> [How to complete this task] Repeat the lines from the line with "as (d2 & E2" to the line with "split; [done|]. split; [exact" in the listing below, keeping both end lines and adding nothing.

--- Input records ---

(** The boot loader lists each processor once, the boot processor among them, and the processors' interleaving
    is long enough for the boot processor to get through. *)
Definition processors_ok (resp : option (list Z * Z)) (s : Smp) : Prop :=
  match resp with
  | Some (cpus, bsp) => NoDup cpus /\ bsp ∈ cpus /\ zlen cpus < 2 ^ 32 /\ in_word 32 bsp /\
      s = Smp.boot (length cpus) /\ exists s', smp_init cpus bsp who s = Ret s'
  | None => True
  end.

Definition processors_up (resp : option (list Z * Z)) (s s' : Smp) : Prop :=
  match resp with
  | Some (cpus, bsp) => reachable (Smp.init cpus) (Smp.step cpus bsp) s' /\ ALL_GO s' = true /\
      cpu_count s' = zlen cpus /\ get_bsp_id s' = bsp /\ online_count s' = Ret (zlen (slots cpus))
  | None => s' = s
  end.

Lemma slots_length cpus : zlen (slots cpus) <= zlen cpus.
Proof.
  unfold slots, zlen. rewrite <- (length_fmap slot cpus). apply Nat2Z.inj_le. apply submseteq_length.
  apply NoDup_submseteq; [apply NoDup_remove_dups|]. intros x. by rewrite elem_of_remove_dups.
Qed.

Lemma start_processors_spec resp (w : W) : Serial.ready (console w) -> processors_ok resp (smp w) ->
  exists d s, start_processors fuel who resp w = Ret (set_console d (set_smp s w)) /\
    printed (processors_log resp) (console w) d /\ processors_up resp (smp w) s.
Proof.
  intros Hr Hok. destruct resp as [[cpus bsp]|].
  2: { exists (console w), (smp w). split; [|split; [by apply printed_nil | done]]. destruct w as [m]. by destruct m. }
  destruct Hok as (Hnd & Hin & Hlen & Hbsp & Hs & s & Hrun). pose proof (zlen_nonneg cpus). pose proof (slots_length cpus).
  pose proof (zlen_nonneg (slots cpus)). unfold in_word in Hbsp.
  destruct (log_printed [Lit (text "SMP: "); Deca (zlen cpus); Lit (text " CPUs, BSP LAPIC="); Deca bsp; Lit [10]] (console w) Hr)
    as (d1 & E1 & P1); [repeat constructor; simpl; lia|].
  destruct (log_printed [Lit (text "SMP: "); Deca (zlen (slots cpus)); Lit (text " CPUs online" ++ [10])] d1 (proj1 P1))
    as (d2 & E2 & P2); [repeat constructor; simpl; lia|].
  pose proof Hrun as Hsp. rewrite Hs in Hsp. apply smp_init_spec in Hsp as (Hre & Hpc & Hc & Hid & Hon); [|done..].
  exists d2, s. unfold start_processors. rewrite E1, bind_ret, Hrun, bind_ret, Hon, bind_ret, E2, bind_ret.
  split; [done|]. split; [exact (printed_app _ _ _ _ _ P1 P2)|]. split; [done|]. split; [|done].
  apply list_elem_of_lookup_1 in Hin as [b Hb]. by apply (i_go _ _ _ s (smp_reachable_inv cpus bsp b Hnd Hb Hlen s Hre)).
Qed.

(** ** Local APIC *)

(** Not mapped and as it was, or mapped and passing interrupts on. *)
Definition lapic_up (hhdm : Z) `{!LapicLaws L (hhdm + LAPIC_PHYS)} (w w' : W) : Prop :=
  LAPIC_VIRT w' = LAPIC_VIRT w /\ words w' = words w /\ apic w' = apic w \/
  LAPIC_VIRT w' = hhdm + LAPIC_PHYS /\ lapic_ready (base := hhdm + LAPIC_PHYS) (apic w') /\
    exists a, translate hhdm cr3 (words w') (LAPIC_VIRT w') = Some a /\
      (translate hhdm cr3 (words w) (LAPIC_VIRT w') = None -> a = LAPIC_PHYS).

Definition keeps_translations (hhdm : Z) (m m' : Words) : Prop :=
  forall v x, translate hhdm cr3 m v = Some x -> translate hhdm cr3 m' v = Some x.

---

> [Solution to this problem]
    as (d2 & E2 & P2); [repeat constructor; simpl; lia|].
  pose proof Hrun as Hsp. rewrite Hs in Hsp. apply smp_init_spec in Hsp as (Hre & Hpc & Hc & Hid & Hon); [|done..].
  exists d2, s. unfold start_processors. rewrite E1, bind_ret, Hrun, bind_ret, Hon, bind_ret, E2, bind_ret.
  split; [done|]. split; [exact (printed_app _ _ _ _ _ P1 P2)|]. split; [done|]. split; [|done].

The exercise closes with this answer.